(** [e.image] when it is a non-empty string, as the conditions
    [if (x?.image)] test it. *)
Definition truthyImage (e : CstElement) : option string :=
  match image e with
  | Some s => if Js.truthy s then Some s else None
  | None => None
  end.

(** [id.image] as [Array.prototype.join] renders it: undefined becomes the
    empty string. *)
Definition imageOrEmpty (e : CstElement) : string :=
  default "" (image e).

End Cst.

(** ** Paths and the file system *)

Module Path.

(** One step of Node's [normalizeString], on the piece [seg] between two
    separators: an empty piece and [.] are dropped, [..] removes the piece
    before it, or is kept when there is none to remove and the path is
    relative. *)
Definition pushSegment (allowAboveRoot : bool) (res : list string)
    (seg : string) : list string :=
  if bool_decide (seg = "" ∨ seg = ".") then res
  else if bool_decide (seg = "..") then
    match last res with
    | Some prev =>
        if bool_decide (prev = "..")
        then (if allowAboveRoot then res ++ [".."] else res)
        else removelast res
    | None => if allowAboveRoot then [".."] else res
    end
  else res ++ [seg].

Definition normalizeSegments (allowAboveRoot : bool) (segments : list string)
    : list string :=
  foldl (pushSegment allowAboveRoot) [] segments.

(** [path.isAbsolute(p)] (POSIX). *)
Definition isAbsolute (p : string) : bool := Js.startsWith p "/".

(** [path.normalize(p)] (POSIX). *)
Definition normalize (p : string) : string :=
  if Js.truthy p then
    let trailingSeparator := Js.endsWith p "/" in
    let body :=
      Js.join "/" (normalizeSegments (negb (isAbsolute p)) (Js.split "/"%char p)) in
    if Js.truthy body then
      (if isAbsolute p then "/" else "") +:+ body
        +:+ (if trailingSeparator then "/" else "")
    else if isAbsolute p then "/"
    else if trailingSeparator then "./" else "."
  else ".".

(** [path.join(a, b)] (POSIX): the non-empty arguments joined with a
    separator, then normalized. *)
Definition join (a b : string) : string :=
  match Js.truthy a, Js.truthy b with
  | true, true => normalize (a +:+ "/" +:+ b)
  | true, false => normalize a
  | false, true => normalize b
  | false, false => "."
  end.

End Path.

#[local] Unset Elimination Schemes.

(** What [statSync] and [readdirSync] show below a path: a regular file,
    or a directory with its entries in listing order. *)
Inductive FsEntry : Type :=
  | FsFile
  | FsDir (entries : list (string * FsEntry)).

#[local] Set Elimination Schemes.

(** The files of one run: what is found at the scan directory (nothing
    when [existsSync] is false) and, per path, the tree that reading and
    parsing the file yields. *)
Record FileSystem : Type := mkFileSystem {
  fsRoot : option FsEntry;
  fsParsed : gmap string CstElement;
}.

(** ** The scanner *)

Module JavaFileScanner.

(** The configuration document as [JSON.parse] yields it: every field may
    be missing. *)
Record Config : Type := mkConfig {
  cfgAnnotations : option (list string);
  cfgInterfaces : option (list string);
  cfgExcludeAbstract : option bool;
  cfgScanDir : option string;
}.

(** The fields the constructor sets on [this]. *)
Record Scanner : Type := mkScanner {
  annotations : list string;
  interfaces : list string;
  excludeAbstract : bool;
  scanDir : string;
}.

(** [constructor(config)]. [config.excludeAbstract !== false] is true when
    the field is missing; [config.scanDir || '...'] also replaces the empty
    string. *)
Definition new (config : Config) : Scanner :=
  {| annotations := default [] (cfgAnnotations config);
     interfaces := default [] (cfgInterfaces config);
     excludeAbstract := default true (cfgExcludeAbstract config);
     scanDir :=
       match cfgScanDir config with
       | Some d => if Js.truthy d then d else "./src/main/java"
       | None => "./src/main/java"
       end |}.

(** The directories [walkDir] does not descend into. *)
Definition skippedDirectory (entry : string) : bool :=
  bool_decide (entry = "target") || bool_decide (entry = "build")
    || Js.startsWith entry ".".

(** [walkDir(currentPath)] on what is found there.  Files are pushed in
    the order they are met. *)
Fixpoint walkDir (currentPath : string) (found : FsEntry) : list string :=
  match found with
  | FsDir entries =>
      (fix forEntries (rest : list (string * FsEntry)) : list string :=
         match rest with
         | [] => []
         | (entry, sub) :: rest' =>
             let fullPath := Path.join currentPath entry in
             match sub with
             | FsDir _ =>
                 if skippedDirectory entry then forEntries rest'
                 else walkDir fullPath sub ++ forEntries rest'
             | FsFile =>
                 if Js.endsWith entry ".java" then fullPath :: forEntries rest'
                 else forEntries rest'
             end
         end) entries
  | FsFile =>
      if Js.endsWith currentPath ".java" then [currentPath] else []
  end.

(** [findJavaFiles(dir)]. *)
Definition findJavaFiles (fs : FileSystem) (dir : string) : list string :=
  match fsRoot fs with
  | Some found => walkDir dir found
  | None => []
  end.

(** [parseJavaFile(filePath)]: the tree, or null when reading or parsing
    throws.  The [parsedFiles] cache stores what this returns and so does
    not change it. *)
Definition parseJavaFile (fs : FileSystem) (filePath : string)
    : option CstElement :=
  fsParsed fs !! filePath.

(** [getTypeName(node)]: the identifier of a normal class declaration, else
    of a normal interface declaration, else null. *)
Definition getTypeName (node : CstElement) : option string :=
  let nameUnder (k : string) :=
    Cst.path node [k; "typeIdentifier"; "Identifier"] ≫= Cst.truthyImage in
  match nameUnder "normalClassDeclaration" with
  | Some name => Some name
  | None => nameUnder "normalInterfaceDeclaration"
  end.

(** [isAbstract(node)]. *)
Definition isAbstract (node : CstElement) : bool :=
  match Cst.child node "classModifier" with
  | None => false
  | Some mods =>
      existsb (λ modifier, bool_decide (is_Some (Cst.first modifier "abstractKeyword"))) mods
  end.

(** The entries pushed for one [typeName] node.  The same block appears in
    [getAnnotations], [getImplementedInterfaces] and
    [getExtendedInterfaces]: first the image of the node's own first
    identifier, then the identifiers of its [packageOrTypeName] child
    joined with dots. *)
Definition typeNameEntries (typeName : CstElement) : list string :=
  match Cst.first typeName "Identifier" ≫= Cst.truthyImage with
  | Some simple => [simple]
  | None => []
  end ++
  match Cst.first typeName "packageOrTypeName" with
  | Some ptn =>
      match Cst.child ptn "Identifier" with
      | Some ids => [Js.join "." (Cst.imageOrEmpty <$> ids)]
      | None => []
      end
  | None => []
  end.

(** The loop body shared by the three extractors: [x.children?.typeName?.[0]]
    and, when it is there, its entries. *)
Definition entriesOf (x : CstElement) : list string :=
  match Cst.first x "typeName" with
  | Some typeName => typeNameEntries typeName
  | None => []
  end.

(** [getAnnotations(node)]. *)
Definition getAnnotations (node : CstElement) : list string :=
  match Cst.child node "classModifier" with
  | None => []
  | Some mods =>
      mods ≫= (λ modifier,
        match Cst.child modifier "annotation" with
        | Some anns => anns ≫= entriesOf
        | None => []
        end)
  end.

(** The tail of [getImplementedInterfaces] and [getExtendedInterfaces],
    from the clause node on. *)
Definition interfaceTypeEntries (clause : option CstElement) : list string :=
  match clause with
  | None => []
  | Some body =>
      match Cst.first body "interfaceTypeList" with
      | None => []
      | Some interfaceList =>
          default [] (Cst.child interfaceList "interfaceType") ≫= entriesOf
      end
  end.

(** [getImplementedInterfaces(node)]. *)
Definition getImplementedInterfaces (node : CstElement) : list string :=
  interfaceTypeEntries
    (Cst.path node ["normalClassDeclaration"; "classImplements"]).

(** [getExtendedInterfaces(node)]. *)
Definition getExtendedInterfaces (node : CstElement) : list string :=
  interfaceTypeEntries
    (Cst.path node ["normalInterfaceDeclaration"; "interfaceExtends"]).

(** [getTypeDeclaration(ast)]. Any element of a children array is an
    object, hence truthy, so [a || b] is [b] exactly when [a] is missing. *)
Definition getTypeDeclaration (ast : CstElement) : option CstElement :=
  match Cst.first ast "ordinaryCompilationUnit" with
  | None => None
  | Some unit =>
      match Cst.first unit "typeDeclaration" with
      | None => None
      | Some typeDecl =>
          match Cst.first typeDecl "classDeclaration" with
          | Some decl => Some decl
          | None => Cst.first typeDecl "interfaceDeclaration"
          end
      end
  end.

(** [findClassDeclaration(className, javaFiles)]: node and path of the
    first file, in the order of [javaFiles], whose declaration has that
    name. *)
Fixpoint findClassDeclaration (fs : FileSystem) (className : string)
    (javaFiles : list string) : option (CstElement * string) :=
  match javaFiles with
  | [] => None
  | filePath :: rest =>
      match parseJavaFile fs filePath with
      | None => findClassDeclaration fs className rest
      | Some ast =>
          match getTypeDeclaration ast with
          | None => findClassDeclaration fs className rest
          | Some typeNode =>
              if bool_decide (getTypeName typeNode = Some className)
              then Some (typeNode, filePath)
              else findClassDeclaration fs className rest
          end
      end
  end.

EXERCISE DESCRIPTION :: Please work out how many lines of the data include the string "mods" and reply with the number alone.

YOUR SOLUTION :: 4